Asian Stocks Gain Most in Three Weeks on Dovish Fed, Oil Rally

  • Traders see zero chance the Fed will raise rates in April
  • Drugmakers led gains in Asian shares to track global rebound

Making Sense of What a Strong Yen Means to Markets

Asian stocks rose, with the regional benchmark index heading for its biggest advance in three weeks, after oil jumped and Federal Reserve meeting minutes showed policy makers won’t rush to raise interest rates.

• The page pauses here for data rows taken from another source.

Lemma run_backtest_exits_witness :
  exists r,
    run_backtest BacktestScenario.pow_half BacktestScenario.now
      BacktestScenario.drop_then_rally default_engine "solana"
      BacktestScenario.two_buys 30 = Ok r
    /\ exists exits forced,
         res_trades r = exits ++ forced /\ Forall (exited default_engine) exits.
Proof.
  destruct run_backtest_drop_then_rally as (r & Hr & _).
  exists r. split; [exact Hr|].
  destruct (run_backtest_exits _ _ _ _ _ _ _ r Hr)
    as (exits & forced & Heq & _ & Hex & _).
  exists exits, forced. split; [exact Heq|exact Hex].
Defined.

End EngineFacts.

(** ** Properties of the quick take *)
Module QuickTakeFacts.
Import Py TradingGraph Spec QuickTake QFacts.
Local Open Scope Q_scope.

Lemma calculate_sentiment_range (signals : list AgentSignal) :
  In (_calculate_sentiment signals) sentiments.
Proof.
  unfold _calculate_sentiment, sentiments.
  destruct signals as [|s l]; [cbn; auto|].
  repeat match goal with
         | |- context [if ?b then _ else _] => destruct b
         end; cbn; auto 6.
Qed.

Lemma action_map_total (sentiment : string) :
  In sentiment sentiments ->
  exists phrase, action_map !! sentiment = Some phrase /\ In phrase phrases.
Proof.
  unfold sentiments, phrases.
  intros [<- | [<- | [<- | [<- | [<- | []]]]]]; eexists;
    (split; [vm_compute; reflexivity|]); cbn; auto 6.
Qed.

Lemma round_half_even_cases (q : Q) :
  let n := Qfloor q in
  (round_half_even q = n /\ q - inject_Z n <= 1 # 2)
  \/ (round_half_even q = (n + 1)%Z /\ 1 # 2 <= q - inject_Z n).
Proof.
  intros n. unfold round_half_even. fold n.
  destruct (Qcompare (q - inject_Z n) (1 # 2)) eqn:E.
  - apply Qeq_alt in E. destruct (Z.even n); [left|right]; split;
      try reflexivity; rewrite E; apply Qle_refl.
  - apply Qlt_alt in E. left. split; [reflexivity|]. apply Qlt_le_weak. exact E.
  - apply Qgt_alt in E. right. split; [reflexivity|]. apply Qlt_le_weak. exact E.
Qed.

Lemma round_half_even_near (q : Q) :
  Qabs (inject_Z (round_half_even q) - q) <= 1 # 2.
Proof.
  pose proof (Qfloor_le q) as Hlo. pose proof (Qlt_floor q) as Hhi.
  rewrite inject_Z_plus in Hhi. change (inject_Z 1) with 1 in Hhi.
  apply Qabs_Qle_condition.
  destruct (round_half_even_cases q) as [[-> H]|[-> H]].
  - split; lra.
  - rewrite inject_Z_plus. change (inject_Z 1) with 1. split; lra.
Qed.

Lemma round_half_even_percent (q : Q) :
  0 <= q <= 100 -> (0 <= round_half_even q <= 100)%Z.
Proof.
  intros [H0 H100].
  pose proof (Qfloor_le q) as Hlo.
  assert (Hn0 : (0 <= Qfloor q)%Z).
  { change 0%Z with (Qfloor 0). apply Qfloor_resp_le. exact H0. }
  destruct (round_half_even_cases q) as [[-> H]|[-> H]].
  - split; [exact Hn0|]. rewrite Zle_Qle. change (inject_Z 100) with 100. lra.
  - split; [lia|].
    assert (Hlt : inject_Z (Qfloor q) < inject_Z 100).
    { change (inject_Z 100) with 100. lra. }
    rewrite <- Zlt_Qlt in Hlt. lia.
Qed.

Lemma avg_confidence_bounds (signals : list AgentSignal) :
  Forall (fun s => 0 <= confidence s <= 100) signals ->
  0 <= avg_confidence signals <= 100.
Proof.
  intros Hall. destruct signals as [|s signals].
  - split; discriminate.
  - change (avg_confidence (s :: signals))
      with (Qsum (map confidence (s :: signals)) / len (s :: signals)).
    pose proof (len_pos s signals) as Hn.
    assert (Hmap : Forall (fun x => 0 <= x <= 100) (map confidence (s :: signals))).
    { apply List.Forall_map. exact Hall. }
    destruct (Qsum_bounds 0 100 _ Hmap) as [Hlo Hhi].
    assert (Hlen : len (map confidence (s :: signals)) = len (s :: signals)).
    { unfold len. rewrite length_map. reflexivity. }
    rewrite Hlen in Hlo, Hhi. split.
    + apply Qle_shift_div_l; [exact Hn|exact Hlo].
    + apply Qle_shift_div_r; [exact Hn|exact Hhi].
Qed.

Lemma round_half_even_tie (q : Q) :
  Qabs (inject_Z (round_half_even q) - q) == 1 # 2 ->
  Z.even (round_half_even q) = true.
Proof.
  pose proof (Qfloor_le q) as Hlo. pose proof (Qlt_floor q) as Hhi.
  rewrite inject_Z_plus in Hhi. change (inject_Z 1) with 1 in Hhi.
  unfold round_half_even.
  destruct (Qcompare (q - inject_Z (Qfloor q)) (1 # 2)) eqn:E.
  - intros _. destruct (Z.even (Qfloor q)) eqn:Ev; [exact Ev|].
    rewrite Z.even_add, Ev. reflexivity.
  - apply Qlt_alt in E. intros H.
    assert (Ha : Qabs (inject_Z (Qfloor q) - q) == q - inject_Z (Qfloor q)).
    { rewrite Qabs_neg by lra. ring. }
    rewrite Ha in H. lra.
  - apply Qgt_alt in E. intros H.
    rewrite inject_Z_plus in H. change (inject_Z 1) with 1 in H.
    rewrite Qabs_pos in H by lra. lra.
Qed.

(** X15. The quick take built from the sentiment and the average confidence
    of any list of signals with confidences in [0,100] starts with the
    phrase the action map holds for that sentiment, one of its five phrases
    and never the fallback "Unclear", and shows the average rounded to an
    integer between 0 and 100 by the rule of the format [.0f]: the nearest
    integer, and the even one of the two when the average lies exactly
    halfway between them (62.5 is shown as 62, 63.5 as 64). *)
Theorem generate_quick_take_phrase (signals : list AgentSignal) :
  Forall (fun s => 0 <= confidence s <= 100) signals ->
  exists phrase n,
    In phrase phrases
    /\ action_map !! _calculate_sentiment signals = Some phrase
    /\ (0 <= n <= 100)%Z
    /\ Qabs (inject_Z n - avg_confidence signals) <= 1 # 2
    /\ (Qabs (inject_Z n - avg_confidence signals) == 1 # 2 -> Z.even n = true)
    /\ _generate_quick_take signals (_calculate_sentiment signals)
         (avg_confidence signals)
       = phrase +:+ " (" +:+ pretty n +:+ "% avg confidence)".
Proof.
  intros Hall.
  destruct (action_map_total _ (calculate_sentiment_range signals))
    as (phrase & Hmap & Hin).
  destruct (avg_confidence_bounds signals Hall) as [H0 H100].
  exists phrase, (round_half_even (avg_confidence signals)).
  split; [exact Hin|]. split; [exact Hmap|].
  split; [apply round_half_even_percent; split; assumption|].
  split; [apply round_half_even_near|].
  split; [apply round_half_even_tie|].
  unfold _generate_quick_take, format_0f. rewrite Hmap. cbn [default].
  assert (Hneg : Qlt_bool (avg_confidence signals) 0 = false).
  { unfold Qlt_bool. apply negb_false_iff. apply Qle_bool_iff. exact H0. }
  rewrite Hneg. reflexivity.
Qed.

(** A bullish signal of confidence 60 and a bearish one of confidence 65:
    the sentiment is neutral and the average 62.5 lies halfway between 62
    and 63; the text shows the even 62. *)
Lemma generate_quick_take_phrase_witness :
  Forall (fun s => 0 <= confidence s <= 100)
    [mk_signal "a" "bullish" 60; mk_signal "b" "bearish" 65]
  /\ avg_confidence [mk_signal "a" "bullish" 60; mk_signal "b" "bearish" 65]
     == 125 # 2
  /\ _generate_quick_take
       [mk_signal "a" "bullish" 60; mk_signal "b" "bearish" 65]
       (_calculate_sentiment
          [mk_signal "a" "bullish" 60; mk_signal "b" "bearish" 65])
       (avg_confidence
          [mk_signal "a" "bullish" 60; mk_signal "b" "bearish" 65])
     = "Mixed signals (62% avg confidence)".
Proof.
  assert (H : Forall (fun s => 0 <= confidence s <= 100)
            [mk_signal "a" "bullish" 60; mk_signal "b" "bearish" 65]).
  { repeat constructor; cbn; discriminate. }
  assert (Havg : avg_confidence
                   [mk_signal "a" "bullish" 60; mk_signal "b" "bearish" 65]
                 == 125 # 2) by reflexivity.
  split; [exact H|]. split; [exact Havg|].
  destruct (generate_quick_take_phrase _ H)
    as (phrase & n & _ & Hmap & _ & Hnear & Htie & ->).
  assert (Hphrase : phrase = "Mixed signals").
  { vm_compute in Hmap. injection Hmap as <-. reflexivity. }
  rewrite Havg in Hnear, Htie.
  apply Qabs_Qle_condition in Hnear as [Hlo Hhi].
  assert (Hn : (62 <= n <= 63)%Z).
  { split.
    - rewrite Zle_Qle. change (inject_Z 62) with 62. lra.
    - rewrite Zle_Qle. change (inject_Z 63) with 63. lra. }
  assert (H62 : n = 62%Z).
  { assert (Hor : n = 62%Z \/ n = 63%Z) by lia.
    destruct Hor as [E|E]; [exact E|].
    rewrite E in Htie. discriminate (Htie eq_refl). }
  rewrite Hphrase, H62. reflexivity.
Defined.

(** The same text obtained by running the code, next to a tie that goes up
    to the even 64. *)
Example generate_quick_take_tie :
  _generate_quick_take
    [mk_signal "a" "bullish" 60; mk_signal "b" "bearish" 65]
    (_calculate_sentiment [mk_signal "a" "bullish" 60; mk_signal "b" "bearish" 65])
    (avg_confidence [mk_signal "a" "bullish" 60; mk_signal "b" "bearish" 65])
  = "Mixed signals (62% avg confidence)"
  /\ _generate_quick_take
       [mk_signal "a" "bullish" 62; mk_signal "b" "bullish" 65]
       (_calculate_sentiment [mk_signal "a" "bullish" 62; mk_signal "b" "bullish" 65])
       (avg_confidence [mk_signal "a" "bullish" 62; mk_signal "b" "bullish" 65])
     = "Strong buy signal (64% avg confidence)".
Proof. split; vm_compute; reflexivity. Qed.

The MSCI Asia Pacific Index added 0.9 percent to 125.72 as of 4:02 p.m. in Hong Kong. Fed policy makers last month debated an April rate increase, with several officials leaning against such a move because it would send the wrong signal, minutes of the Federal Open Market Committee’s March 15-16 meeting said. Traders are assigning zero percent chance of the Fed increasing rates in April. U.S oil jumped 5.2 percent on Wednesday.

“We’ve got a fairly dovish Fed, and combined with the rally in crude, we’re seeing a positive performance in markets,” said Michael McCarthy, chief market strategist at CMC Markets in Sydney. “Despite what should be an overall risk-on environment, caution remains across the region ahead of the U.S. earnings season.”

West Texas Intermediate crude’s biggest advance in three weeks on Wednesday followed an unexpected drop in U.S. crude inventories from the highest level in more than eight decades. The contract for May delivery added as much as 1.5 percent on Thursday.

Regional Gauges

Japan’s Nikkei 225 Stock Average rose 0.2 percent, snapping its longest string of losses since 2012, as rising crude oil prices boosted energy explorers. The Topix index finished 0.4 percent higher, erasing earlier losses of as much as 0.5 percent. The yen traded at 108.90 per dollar, its strongest level since October 2014, as expressions of concern from Japanese Chief Cabinet Secretary Yoshihide Suga failed to halt its gains.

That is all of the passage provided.